_To do_
Repeat the entries exactly. Leave nothing out.

_Input records_
---*---

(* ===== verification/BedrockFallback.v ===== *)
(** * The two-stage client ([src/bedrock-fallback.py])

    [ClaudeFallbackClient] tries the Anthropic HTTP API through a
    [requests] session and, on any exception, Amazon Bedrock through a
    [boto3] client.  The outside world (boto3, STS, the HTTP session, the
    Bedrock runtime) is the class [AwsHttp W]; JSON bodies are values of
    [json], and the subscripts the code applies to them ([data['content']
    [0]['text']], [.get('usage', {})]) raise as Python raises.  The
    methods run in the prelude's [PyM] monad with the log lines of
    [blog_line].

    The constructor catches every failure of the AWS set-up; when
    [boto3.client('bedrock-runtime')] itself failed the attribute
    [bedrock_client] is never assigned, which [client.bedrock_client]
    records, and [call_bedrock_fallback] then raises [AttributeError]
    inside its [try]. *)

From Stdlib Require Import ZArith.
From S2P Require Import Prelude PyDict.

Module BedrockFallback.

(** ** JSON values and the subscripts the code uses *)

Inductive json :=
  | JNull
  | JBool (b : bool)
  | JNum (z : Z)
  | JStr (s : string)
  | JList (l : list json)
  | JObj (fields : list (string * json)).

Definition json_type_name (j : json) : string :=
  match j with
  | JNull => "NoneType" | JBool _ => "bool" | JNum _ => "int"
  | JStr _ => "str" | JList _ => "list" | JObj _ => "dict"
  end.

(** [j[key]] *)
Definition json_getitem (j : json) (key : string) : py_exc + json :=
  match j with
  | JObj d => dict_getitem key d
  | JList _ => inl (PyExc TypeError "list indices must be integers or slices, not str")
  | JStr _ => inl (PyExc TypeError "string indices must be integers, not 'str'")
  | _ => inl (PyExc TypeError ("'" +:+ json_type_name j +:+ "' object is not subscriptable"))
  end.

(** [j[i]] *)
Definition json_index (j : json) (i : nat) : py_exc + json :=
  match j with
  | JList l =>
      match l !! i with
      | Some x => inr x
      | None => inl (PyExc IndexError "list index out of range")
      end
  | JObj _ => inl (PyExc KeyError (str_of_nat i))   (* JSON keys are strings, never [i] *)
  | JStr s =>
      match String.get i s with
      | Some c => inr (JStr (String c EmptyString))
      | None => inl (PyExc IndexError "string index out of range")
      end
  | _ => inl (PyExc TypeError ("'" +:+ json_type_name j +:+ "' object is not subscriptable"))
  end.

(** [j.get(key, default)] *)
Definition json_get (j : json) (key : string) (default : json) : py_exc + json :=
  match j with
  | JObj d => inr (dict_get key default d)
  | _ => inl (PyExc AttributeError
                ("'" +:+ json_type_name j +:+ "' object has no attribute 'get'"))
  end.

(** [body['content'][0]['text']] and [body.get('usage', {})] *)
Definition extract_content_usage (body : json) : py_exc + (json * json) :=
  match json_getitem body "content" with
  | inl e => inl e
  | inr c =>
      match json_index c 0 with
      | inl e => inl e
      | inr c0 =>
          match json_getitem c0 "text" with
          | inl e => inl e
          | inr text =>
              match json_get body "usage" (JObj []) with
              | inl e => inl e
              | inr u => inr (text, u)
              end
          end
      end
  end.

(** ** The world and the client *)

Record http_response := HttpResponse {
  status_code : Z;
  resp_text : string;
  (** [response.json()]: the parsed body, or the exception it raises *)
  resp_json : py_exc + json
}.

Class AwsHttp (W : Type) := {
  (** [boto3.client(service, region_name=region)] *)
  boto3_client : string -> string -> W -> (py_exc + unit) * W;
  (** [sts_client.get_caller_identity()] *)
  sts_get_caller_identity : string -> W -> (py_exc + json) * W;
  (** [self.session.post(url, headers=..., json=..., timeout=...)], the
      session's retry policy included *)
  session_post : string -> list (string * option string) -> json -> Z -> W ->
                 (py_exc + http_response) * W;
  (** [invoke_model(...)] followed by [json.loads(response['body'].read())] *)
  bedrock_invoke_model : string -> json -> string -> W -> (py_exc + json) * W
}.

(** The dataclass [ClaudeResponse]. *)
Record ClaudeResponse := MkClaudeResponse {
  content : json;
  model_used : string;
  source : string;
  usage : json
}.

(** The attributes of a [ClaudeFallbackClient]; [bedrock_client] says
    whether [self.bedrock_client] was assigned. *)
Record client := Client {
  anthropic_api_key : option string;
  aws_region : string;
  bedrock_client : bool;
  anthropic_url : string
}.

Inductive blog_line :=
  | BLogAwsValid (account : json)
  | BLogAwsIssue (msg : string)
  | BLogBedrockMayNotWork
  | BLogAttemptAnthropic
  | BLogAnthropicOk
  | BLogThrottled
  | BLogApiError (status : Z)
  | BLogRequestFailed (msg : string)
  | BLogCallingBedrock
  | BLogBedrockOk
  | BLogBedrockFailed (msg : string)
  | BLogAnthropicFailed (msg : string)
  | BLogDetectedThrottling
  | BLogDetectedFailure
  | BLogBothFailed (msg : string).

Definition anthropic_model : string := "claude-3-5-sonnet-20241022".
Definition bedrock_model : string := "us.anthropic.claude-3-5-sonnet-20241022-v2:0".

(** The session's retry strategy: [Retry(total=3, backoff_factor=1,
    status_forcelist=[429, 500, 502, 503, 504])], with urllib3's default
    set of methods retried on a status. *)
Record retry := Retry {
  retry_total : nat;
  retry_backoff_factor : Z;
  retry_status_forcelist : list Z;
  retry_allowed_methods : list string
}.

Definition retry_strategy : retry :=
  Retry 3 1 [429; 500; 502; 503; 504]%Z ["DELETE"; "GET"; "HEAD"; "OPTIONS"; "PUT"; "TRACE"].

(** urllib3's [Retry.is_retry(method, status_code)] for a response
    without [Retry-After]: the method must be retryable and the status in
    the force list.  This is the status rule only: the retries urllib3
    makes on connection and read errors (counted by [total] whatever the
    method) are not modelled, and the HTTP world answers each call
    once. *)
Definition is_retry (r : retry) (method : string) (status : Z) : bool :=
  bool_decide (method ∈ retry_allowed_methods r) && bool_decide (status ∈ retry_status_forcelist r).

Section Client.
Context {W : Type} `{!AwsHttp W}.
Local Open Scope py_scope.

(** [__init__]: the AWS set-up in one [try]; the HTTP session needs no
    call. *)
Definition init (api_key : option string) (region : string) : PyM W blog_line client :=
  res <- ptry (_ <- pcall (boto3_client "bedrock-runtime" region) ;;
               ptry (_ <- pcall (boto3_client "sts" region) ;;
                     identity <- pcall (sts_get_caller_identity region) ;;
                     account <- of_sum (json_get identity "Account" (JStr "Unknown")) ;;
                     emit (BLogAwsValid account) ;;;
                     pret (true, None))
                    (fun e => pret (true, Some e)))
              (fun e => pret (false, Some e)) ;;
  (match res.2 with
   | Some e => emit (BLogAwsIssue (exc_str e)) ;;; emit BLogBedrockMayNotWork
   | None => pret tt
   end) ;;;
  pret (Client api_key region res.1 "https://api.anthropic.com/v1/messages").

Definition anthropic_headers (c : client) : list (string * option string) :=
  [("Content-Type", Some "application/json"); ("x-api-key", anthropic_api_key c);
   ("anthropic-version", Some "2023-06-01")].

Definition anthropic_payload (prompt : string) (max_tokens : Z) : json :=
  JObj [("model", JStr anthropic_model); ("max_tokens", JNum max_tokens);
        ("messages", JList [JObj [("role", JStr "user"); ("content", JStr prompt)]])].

---*---

_Written response_
(* ===== verification/BedrockFallback.v ===== *)
(** * The two-stage client ([src/bedrock-fallback.py])

    [ClaudeFallbackClient] tries the Anthropic HTTP API through a
    [requests] session and, on any exception, Amazon Bedrock through a
    [boto3] client.  The outside world (boto3, STS, the HTTP session, the
    Bedrock runtime) is the class [AwsHttp W]; JSON bodies are values of
    [json], and the subscripts the code applies to them ([data['content']
    [0]['text']], [.get('usage', {})]) raise as Python raises.  The
    methods run in the prelude's [PyM] monad with the log lines of
    [blog_line].

    The constructor catches every failure of the AWS set-up; when
    [boto3.client('bedrock-runtime')] itself failed the attribute
    [bedrock_client] is never assigned, which [client.bedrock_client]
    records, and [call_bedrock_fallback] then raises [AttributeError]
    inside its [try]. *)

From Stdlib Require Import ZArith.
From S2P Require Import Prelude PyDict.

Module BedrockFallback.

(** ** JSON values and the subscripts the code uses *)

Inductive json :=
  | JNull
  | JBool (b : bool)
  | JNum (z : Z)
  | JStr (s : string)
  | JList (l : list json)
  | JObj (fields : list (string * json)).

Definition json_type_name (j : json) : string :=
  match j with
  | JNull => "NoneType" | JBool _ => "bool" | JNum _ => "int"
  | JStr _ => "str" | JList _ => "list" | JObj _ => "dict"
  end.

(** [j[key]] *)
Definition json_getitem (j : json) (key : string) : py_exc + json :=
  match j with
  | JObj d => dict_getitem key d
  | JList _ => inl (PyExc TypeError "list indices must be integers or slices, not str")
  | JStr _ => inl (PyExc TypeError "string indices must be integers, not 'str'")
  | _ => inl (PyExc TypeError ("'" +:+ json_type_name j +:+ "' object is not subscriptable"))
  end.

(** [j[i]] *)
Definition json_index (j : json) (i : nat) : py_exc + json :=
  match j with
  | JList l =>
      match l !! i with
      | Some x => inr x
      | None => inl (PyExc IndexError "list index out of range")
      end
  | JObj _ => inl (PyExc KeyError (str_of_nat i))   (* JSON keys are strings, never [i] *)
  | JStr s =>
      match String.get i s with
      | Some c => inr (JStr (String c EmptyString))
      | None => inl (PyExc IndexError "string index out of range")
      end
  | _ => inl (PyExc TypeError ("'" +:+ json_type_name j +:+ "' object is not subscriptable"))
  end.

(** [j.get(key, default)] *)
Definition json_get (j : json) (key : string) (default : json) : py_exc + json :=
  match j with
  | JObj d => inr (dict_get key default d)
  | _ => inl (PyExc AttributeError
                ("'" +:+ json_type_name j +:+ "' object has no attribute 'get'"))
  end.

(** [body['content'][0]['text']] and [body.get('usage', {})] *)
Definition extract_content_usage (body : json) : py_exc + (json * json) :=
  match json_getitem body "content" with
  | inl e => inl e
  | inr c =>
      match json_index c 0 with
      | inl e => inl e
      | inr c0 =>
          match json_getitem c0 "text" with
          | inl e => inl e
          | inr text =>
              match json_get body "usage" (JObj []) with
              | inl e => inl e
              | inr u => inr (text, u)
              end
          end
      end
  end.

(** ** The world and the client *)

Record http_response := HttpResponse {
  status_code : Z;
  resp_text : string;
  (** [response.json()]: the parsed body, or the exception it raises *)
  resp_json : py_exc + json
}.

Class AwsHttp (W : Type) := {
  (** [boto3.client(service, region_name=region)] *)
  boto3_client : string -> string -> W -> (py_exc + unit) * W;
  (** [sts_client.get_caller_identity()] *)
  sts_get_caller_identity : string -> W -> (py_exc + json) * W;
  (** [self.session.post(url, headers=..., json=..., timeout=...)], the
      session's retry policy included *)
  session_post : string -> list (string * option string) -> json -> Z -> W ->
                 (py_exc + http_response) * W;
  (** [invoke_model(...)] followed by [json.loads(response['body'].read())] *)
  bedrock_invoke_model : string -> json -> string -> W -> (py_exc + json) * W
}.

(** The dataclass [ClaudeResponse]. *)
Record ClaudeResponse := MkClaudeResponse {
  content : json;
  model_used : string;
  source : string;
  usage : json
}.

(** The attributes of a [ClaudeFallbackClient]; [bedrock_client] says
    whether [self.bedrock_client] was assigned. *)
Record client := Client {
  anthropic_api_key : option string;
  aws_region : string;
  bedrock_client : bool;
  anthropic_url : string
}.

Inductive blog_line :=
  | BLogAwsValid (account : json)
  | BLogAwsIssue (msg : string)
  | BLogBedrockMayNotWork
  | BLogAttemptAnthropic
  | BLogAnthropicOk
  | BLogThrottled
  | BLogApiError (status : Z)
  | BLogRequestFailed (msg : string)
  | BLogCallingBedrock
  | BLogBedrockOk
  | BLogBedrockFailed (msg : string)
  | BLogAnthropicFailed (msg : string)
  | BLogDetectedThrottling
  | BLogDetectedFailure
  | BLogBothFailed (msg : string).

Definition anthropic_model : string := "claude-3-5-sonnet-20241022".
Definition bedrock_model : string := "us.anthropic.claude-3-5-sonnet-20241022-v2:0".

(** The session's retry strategy: [Retry(total=3, backoff_factor=1,
    status_forcelist=[429, 500, 502, 503, 504])], with urllib3's default
    set of methods retried on a status. *)
Record retry := Retry {
  retry_total : nat;
  retry_backoff_factor : Z;
  retry_status_forcelist : list Z;
  retry_allowed_methods : list string
}.

Definition retry_strategy : retry :=
  Retry 3 1 [429; 500; 502; 503; 504]%Z ["DELETE"; "GET"; "HEAD"; "OPTIONS"; "PUT"; "TRACE"].

(** urllib3's [Retry.is_retry(method, status_code)] for a response
    without [Retry-After]: the method must be retryable and the status in
    the force list.  This is the status rule only: the retries urllib3
    makes on connection and read errors (counted by [total] whatever the
    method) are not modelled, and the HTTP world answers each call
    once. *)
Definition is_retry (r : retry) (method : string) (status : Z) : bool :=
  bool_decide (method ∈ retry_allowed_methods r) && bool_decide (status ∈ retry_status_forcelist r).

Section Client.
Context {W : Type} `{!AwsHttp W}.
Local Open Scope py_scope.

(** [__init__]: the AWS set-up in one [try]; the HTTP session needs no
    call. *)
Definition init (api_key : option string) (region : string) : PyM W blog_line client :=
  res <- ptry (_ <- pcall (boto3_client "bedrock-runtime" region) ;;
               ptry (_ <- pcall (boto3_client "sts" region) ;;
                     identity <- pcall (sts_get_caller_identity region) ;;
                     account <- of_sum (json_get identity "Account" (JStr "Unknown")) ;;
                     emit (BLogAwsValid account) ;;;
                     pret (true, None))
                    (fun e => pret (true, Some e)))
              (fun e => pret (false, Some e)) ;;
  (match res.2 with
   | Some e => emit (BLogAwsIssue (exc_str e)) ;;; emit BLogBedrockMayNotWork
   | None => pret tt
   end) ;;;
  pret (Client api_key region res.1 "https://api.anthropic.com/v1/messages").

Definition anthropic_headers (c : client) : list (string * option string) :=
  [("Content-Type", Some "application/json"); ("x-api-key", anthropic_api_key c);
   ("anthropic-version", Some "2023-06-01")].

Definition anthropic_payload (prompt : string) (max_tokens : Z) : json :=
  JObj [("model", JStr anthropic_model); ("max_tokens", JNum max_tokens);
        ("messages", JList [JObj [("role", JStr "user"); ("content", JStr prompt)]])].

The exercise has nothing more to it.